#### Directions for this task
Check every line of the entries below for the word "MUnmodifiedBlob". Then give the number of lines that have it, with nothing added.

┌─ Data extract

(* ===== verification/Merge.v ===== *)
(** * Merge

    [MergeCtxt] of [libbit/src/merge.rs]: the three-way merge of trees, which walks the base tree
    and both heads at once and brings what their head has changed into the index and the
    worktree, and the merge of several merge bases into a virtual one.  The crate [diffy], which
    merges the contents of files, is a parameter. *)

From Stdlib Require Import ZArith Lia.
From Stdlib Require Import Strings.Byte.
From stdpp Require Import base tactics option list countable strings gmap.
From S2P Require Import Prelude RustStd Data State Hash Path Obj Tree Commit IndexEntry TreeCache Index TreeIter.
From S2P Require Import CommitGraph MergeBase Walk WriteTree Worktree.

(** The entry of each variant is the new one, or the old one of a deletion. *)
Inductive MergeDiffEntry :=
| MDeletedBlob (entry : BitIndexEntry)
| MCreatedBlob (entry : BitIndexEntry)
| MModifiedBlob (entry : BitIndexEntry)
| MModifiedTree (entry : BitIndexEntry)
| MUnmodifiedBlob (entry : BitIndexEntry)
| MUnmodifiedTree (entry : BitIndexEntry)
| MDeletedTree (entry : BitIndexEntry)
| MCreatedTree (entry : BitIndexEntry)
| MBlobToTree (entry : BitIndexEntry)
| MTreeToBlob (entry : BitIndexEntry).

(** [MergeDiffEntry::entry]. *)
Definition merge_diff_entry (d : MergeDiffEntry) : BitIndexEntry :=
  match d with
  | MDeletedBlob entry | MCreatedBlob entry | MModifiedBlob entry | MModifiedTree entry
  | MUnmodifiedBlob entry | MUnmodifiedTree entry | MDeletedTree entry | MCreatedTree entry
  | MBlobToTree entry | MTreeToBlob entry => entry
  end.

Definition base_only (base : BitIndexEntry) : BitResult MergeDiffEntry :=
  match ie_mode base with
  | REG | EXEC | LINK => Ok (MDeletedBlob base)
  | TREE => Ok (MDeletedTree base)
  | GITLINK => Panic
  end.

Definition other_only (other : BitIndexEntry) : BitResult MergeDiffEntry :=
  match ie_mode other with
  | REG | EXEC | LINK => Ok (MCreatedBlob other)
  | TREE => Ok (MCreatedTree other)
  | GITLINK => Panic
  end.

Definition diff_base_to_other (base other : option BitIndexEntry) : BitResult (option MergeDiffEntry) :=
  match base, other with
  | None, None => Ok None
  | None, Some other => Some <$> other_only other
  | Some base, None => Some <$> base_only base
  | Some base, Some other =>
      match diff_cmp base other with
      | Lt => Some <$> base_only base
      | Gt => Some <$> other_only other
      | Eq =>
          _ ← assert_that (is_known (ie_oid base));
          _ ← assert_that (is_known (ie_oid other));
          match ie_mode base, ie_mode other with
          | GITLINK, _ | _, GITLINK => Panic
          | TREE, TREE =>
              if bool_decide (ie_oid base = ie_oid other) then Ok (Some (MUnmodifiedTree other))
              else Ok (Some (MModifiedTree other))
          | TREE, _ => Ok (Some (MTreeToBlob other))
          | _, TREE => Ok (Some (MBlobToTree other))
          | _, _ =>
              if bool_decide (ie_oid base = ie_oid other) then Ok (Some (MUnmodifiedBlob other))
              else Ok (Some (MModifiedBlob other))
          end
      end
  end.

(** The repository as the merge changes it, and the paths of uncommitted changes. *)
Record MergeCtxt := mk_MergeCtxt {
  mc_index : BitIndexInner;
  mc_worktree : Worktree;
  mc_uncommitted : list BitPath;
}.

Section merge.
(** What the operating system reports for a path. *)
Variable metadata : Worktree → BitPath → Metadata.
(** [BitRepo::read_obj] of a blob, and [BitRepo::write_obj] of one. *)
Variable read_blob : Oid → BitResult bytes.
Variable write_blob : bytes → BitResult Oid.
(** [diffy::MergeOptions::merge_bytes] in the configured style and with the markers of both sides:
    the merged text, or the text with conflict markers. *)
Variable merge_bytes : bytes → bytes → bytes → bytes → bytes → bytes + bytes.
Variable their_head_desc : bytes.
(** Bounds the search for a free path. *)
Variable fuel : nat.

Definition stat (w : Worktree) (p : BitPath) : BitResult Metadata :=
  match w !! p with Some _ => Ok (metadata w p) | None => Err Anyhow end.

Definition write_worktree_blob (w : Worktree) (p : BitPath) : BitResult Oid :=
  data ← read_blob_from_worktree w p;
  write_blob data.

Definition on_worktree {A} (m : st Worktree A) : st MergeCtxt A :=
  st_zoom mc_worktree (λ c w, mk_MergeCtxt (mc_index c) w (mc_uncommitted c)) m.

(** An operation on the index. *)
Definition on_index (f : Worktree → BitIndexInner → BitResult BitIndexInner) : st MergeCtxt unit := λ c,
  match f (mc_worktree c) (mc_index c) with
  | Ok idx => (Ok tt, mk_MergeCtxt idx (mc_worktree c) (mc_uncommitted c))
  | Err e => (Err e, c)
  | Panic => (Panic, c)
  end.

Definition push_uncommitted (p : BitPath) : st MergeCtxt unit := λ c,
  (Ok tt, mk_MergeCtxt (mc_index c) (mc_worktree c) (mc_uncommitted c ++ [p])).

(** *** index.rs *)

Definition idx_add_entry (e : BitIndexEntry) : st MergeCtxt unit :=
  on_index (λ w idx, add_entry (stat w) (write_worktree_blob w) idx e).

Definition idx_add_conflicted_entry (e : BitIndexEntry) (stage : MergeStage) : st MergeCtxt unit :=
  on_index (λ w idx, add_conflicted_entry (write_worktree_blob w) idx e stage).

Definition idx_remove_entry (e : BitIndexEntry) : st MergeCtxt unit :=
  on_index (λ _ idx, key ← entry_key e; Ok (remove_entry idx key)).

Definition idx_remove_directory (p : BitPath) : st MergeCtxt unit :=
  on_index (λ _ idx, Ok (remove_directory idx p)).

(** [BitIndex::add_entry_from_path]. *)
Definition add_entry_from_path (p : BitPath) : st MergeCtxt unit :=
  on_index (λ w idx,
    md ← stat w p;
    add_entry (stat w) (write_worktree_blob w) idx (index_entry_new md p)).

(** [BitIndex::write_and_add_blob]. *)
Definition write_and_add_blob (e : BitIndexEntry) : st MergeCtxt unit :=
  _ ← on_worktree (write_to_disk read_blob e);
  idx_add_entry e.

(** [BitIndex::update_blob]. *)
Definition update_blob (e : BitIndexEntry) : st MergeCtxt unit :=
  _ ← on_worktree (repo_rm (ie_path e));
  write_and_add_blob e.

(** *** The merge of entries *)

Definition base_to_ours_only (base_to_ours : MergeDiffEntry) : st MergeCtxt unit :=
  match base_to_ours with
  | MCreatedBlob entry => idx_add_entry entry
  | MCreatedTree _ => mret tt
  | _ => st_lift Panic
  end.

Definition base_to_theirs_only (base_to_theirs : MergeDiffEntry) : st MergeCtxt unit :=
  match base_to_theirs with
  | MCreatedBlob entry =>
      exists_ ← on_worktree (path_exists (ie_path entry));
      if exists_ : bool then push_uncommitted (ie_path entry) else write_and_add_blob entry
  | MCreatedTree tree => on_worktree (repo_mkdir (ie_path tree))
  | _ => st_lift Panic
  end.

Definition write_their_conflicted (theirs : BitIndexEntry) : st MergeCtxt unit :=
  on_worktree (
    moved_path ← unique_path fuel (ie_path theirs ++ bs "~" ++ their_head_desc);
    write_to_disk_at read_blob theirs moved_path).

Definition mv_our_conflicted (path : BitPath) : st MergeCtxt unit :=
  on_worktree (
    moved_path ← unique_path fuel (path ++ bs "~HEAD");
    repo_mv path moved_path).

(** The closure [three_way_merge] of [merge_entry]. *)
Definition three_way_merge (base : option BitIndexEntry) (ours theirs : BitIndexEntry)
    : st MergeCtxt unit :=
  let path := ie_path ours in
  c ← st_get;
  let w := mc_worktree c in
  base_bytes ← st_lift (match base with Some b => read_to_bytes read_blob w b | None => Ok [] end);
  _ ← st_lift (assert_that (bool_decide (ie_mode ours = ie_mode theirs)));
  _ ← on_worktree (fs_overwrite path []);
  our_bytes ← st_lift (read_to_bytes read_blob w ours);
  their_bytes ← st_lift (read_to_bytes read_blob w theirs);
  match merge_bytes (bs "HEAD") their_head_desc base_bytes our_bytes their_bytes with
  | inl merged =>
      _ ← on_worktree (fs_overwrite path merged);
      add_entry_from_path path
  | inr conflicted =>
      _ ← on_worktree (fs_overwrite path conflicted);
      _ ← (match base with Some b => idx_add_conflicted_entry b BASE | None => mret tt end);
      _ ← idx_add_conflicted_entry ours OURS;
      idx_add_conflicted_entry theirs THEIRS
  end.

(** [index.add_conflicted_entry(base.unwrap(), MergeStage::BASE)?]. *)
Definition add_conflicted_base (base : option BitIndexEntry) : st MergeCtxt unit :=
  base ← st_lift (unwrap base);
  idx_add_conflicted_entry base BASE.

Definition merge_entry (base : option BitIndexEntry) (base_to_ours base_to_theirs : MergeDiffEntry)
    : st MergeCtxt unit :=
  match base_to_ours, base_to_theirs with
  | MDeletedBlob entry, MDeletedBlob _ => idx_remove_entry entry
  | MDeletedBlob _, MModifiedBlob theirs =>
      _ ← add_conflicted_base base;
      _ ← idx_add_conflicted_entry theirs THEIRS;
      on_worktree (write_to_disk read_blob theirs)
  | MModifiedBlob ours, MDeletedBlob _ =>
      _ ← add_conflicted_base base;
      idx_add_conflicted_entry ours OURS
  | MDeletedBlob ours, MUnmodifiedBlob _ => idx_remove_entry ours
  | MCreatedBlob ours, MCreatedBlob theirs => three_way_merge base ours theirs
  | MModifiedBlob ours, MModifiedBlob theirs => three_way_merge base ours theirs
  | MModifiedBlob entry, MUnmodifiedBlob _ => idx_add_entry entry
  | MModifiedBlob ours, MBlobToTree tree =>
      _ ← add_conflicted_base base;
      _ ← idx_add_conflicted_entry ours OURS;
      _ ← mv_our_conflicted (ie_path ours);
      on_worktree (repo_mkdir (ie_path tree))
  | MBlobToTree _, MModifiedBlob theirs =>
      _ ← add_conflicted_base base;
      _ ← idx_add_conflicted_entry theirs THEIRS;
      write_their_conflicted theirs
  | MModifiedTree _, MTreeToBlob theirs =>
      _ ← idx_add_conflicted_entry theirs THEIRS;
      write_their_conflicted theirs
  | MTreeToBlob ours, MModifiedTree _ =>
      _ ← idx_add_conflicted_entry ours OURS;
      mv_our_conflicted (ie_path ours)
  | MUnmodifiedTree tree, MDeletedTree _ =>
      _ ← idx_remove_directory (ie_path tree);
      on_worktree (repo_rmdir_all (ie_path tree))
  | MUnmodifiedBlob _, MModifiedBlob theirs => update_blob theirs
  | MUnmodifiedBlob _, MBlobToTree tree =>
      _ ← on_worktree (repo_rm (ie_path tree));
      on_worktree (repo_mkdir (ie_path tree))
  | MCreatedBlob ours, MCreatedTree _ =>
      _ ← idx_add_conflicted_entry ours OURS;
      mv_our_conflicted (ie_path ours)
  | MCreatedTree _, MCreatedBlob theirs =>
      _ ← idx_add_conflicted_entry theirs THEIRS;
      write_their_conflicted theirs
  | MDeletedTree entry, MDeletedTree _ => idx_remove_directory (ie_path entry)
  | MUnmodifiedTree ours, MTreeToBlob theirs =>
      _ ← on_worktree (repo_rmdir_all (ie_path ours));
      _ ← on_worktree (write_to_disk read_blob theirs);
      idx_add_entry theirs
  | MUnmodifiedBlob _, MDeletedBlob theirs =>
      _ ← st_match (on_worktree (repo_rm (ie_path theirs))) mret (λ _, mret tt);
      idx_remove_entry theirs
  | MDeletedTree _, MTreeToBlob theirs =>
      _ ← on_worktree (write_to_disk read_blob theirs);
      idx_add_entry theirs
  | MTreeToBlob ours, MTreeToBlob theirs => three_way_merge None ours theirs
  | MModifiedTree _, MModifiedTree _ | MCreatedTree _, MCreatedTree _
  | MBlobToTree _, MUnmodifiedBlob _ | MBlobToTree _, MBlobToTree _
  | MModifiedTree _, MUnmodifiedTree _ | MUnmodifiedTree _, MModifiedTree _
  | MDeletedTree _, MModifiedTree _ | MUnmodifiedTree _, MUnmodifiedTree _
  | MBlobToTree _, MDeletedBlob _ | MUnmodifiedBlob _, MUnmodifiedBlob _
  | MDeletedBlob _, MBlobToTree _ | MModifiedTree _, MDeletedTree _
  | MTreeToBlob _, MUnmodifiedTree _ | MTreeToBlob _, MDeletedTree _
  | MDeletedTree _, MUnmodifiedTree _ => mret tt
  | _, _ => st_lift Panic
  end.

Definition merge_entries (base ours theirs : option BitIndexEntry) : st MergeCtxt unit :=
  base_to_ours ← st_lift (diff_base_to_other base ours);
  base_to_theirs ← st_lift (diff_base_to_other base theirs);
  match base_to_ours, base_to_theirs with
  | None, None => mret tt
  | None, Some base_to_theirs => base_to_theirs_only base_to_theirs
  | Some base_to_ours, None => base_to_ours_only base_to_ours
  | Some base_to_ours, Some base_to_theirs => merge_entry base base_to_ours base_to_theirs
  end.

(** *** The merge of trees *)

Section iterators.
Context {S} `{BitTreeIterator S}.

Fixpoint merge_walk (n : nat) : st (MergeCtxt * list S) unit :=
  match n with
  | O => st_lift Panic
  | Datatypes.S n =>
      row ← st_zoom snd (λ s its, (fst s, its)) walk_next;
      match row with
      | None => mret tt
      | Some [base; a; b] =>
          _ ← st_zoom fst (λ s c, (c, snd s)) (merge_entries base a b);
          merge_walk n
      | Some _ => st_lift Panic
      end
  end.

(** [merge_from_iterators]; [n] bounds the number of steps of the walk. *)
Definition merge_from_iterators (n : nat) (base_iter a_iter b_iter : S) : st MergeCtxt unit := λ c,
  let '(r, (c, _)) := merge_walk n (c, [base_iter; a_iter; b_iter]) in (r, c).
End iterators.

Definition merge_trees (treeish : Oid → BitResult (list TreeEntry)) (n : nat)
    (base_tree our_tree their_tree : Oid) : st MergeCtxt unit :=
  merge_from_iterators (H := tree_iter_iterator treeish) n
    (tree_iter_new base_tree) (tree_iter_new our_tree) (tree_iter_new their_tree).

(** *** The merge of commits *)

Section commits.
Variable treeish : Oid → BitResult (list TreeEntry).
Variable read_obj_tree : Oid → BitResult TreeObj.
Variable write_tree_obj : MutableTree → BitResult Oid.
Variable read_obj_commit : Oid → BitResult Commit.
(** [BitRepo::write_commit] of a tree, the parents and the message. *)
Variable write_commit : Oid → list Oid → CommitMessage → BitResult Oid.
(** Bounds the walks over trees and commits. *)
Variable n : nat.

Definition commit_tree_oid (c : Commit) : Oid := c_tree (commit_inner c).

Definition merge_commits (merge_base : option Commit) (our_head_commit their_head_commit : Commit)
    : st MergeCtxt unit :=
  let merge_base_tree := match merge_base with Some c => commit_tree_oid c | None => UNKNOWN end in
  merge_trees treeish n merge_base_tree (commit_tree_oid our_head_commit)
    (commit_tree_oid their_head_commit).

(** [make_virtual_base] of two merge bases, whose own base [merge_base] finds. *)
Definition make_virtual_base_with (merge_base_recursive : Commit → Commit → st MergeCtxt (option Commit))
    (our_head their_head : Commit) : st MergeCtxt Oid :=
  merge_base ← merge_base_recursive our_head their_head;
  _ ← merge_commits merge_base our_head their_head;
  merged_tree ← st_zoom mc_index (λ c idx, mk_MergeCtxt idx (mc_worktree c) (mc_uncommitted c))
    (write_tree read_obj_tree write_tree_obj n n);
  st_lift (write_commit merged_tree [commit_oid our_head; commit_oid their_head]
    (mk_CommitMessage (bs "generated virtual merge commit") [])).

Fixpoint merge_base_recursive (depth : nat) (our_head their_head : Commit) : st MergeCtxt (option Commit) :=
  match depth with
  | O => st_lift Panic
  | Datatypes.S depth =>
      merge_bases ← st_lift (find_merge_bases read_obj_commit n our_head their_head);
      match merge_bases with
      | [] => mret None
      | [merge_base] => mret (Some merge_base)
      | [a; b] =>
          oid ← make_virtual_base_with (merge_base_recursive depth) a b;
          commit ← st_lift (read_obj_commit oid);
          mret (Some commit)
      | _ => st_lift Panic
      end
  end.

Definition make_virtual_base (depth : nat) : Commit → Commit → st MergeCtxt Oid :=
  make_virtual_base_with (merge_base_recursive depth).
End commits.
End merge.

└─

#### Exercise result
10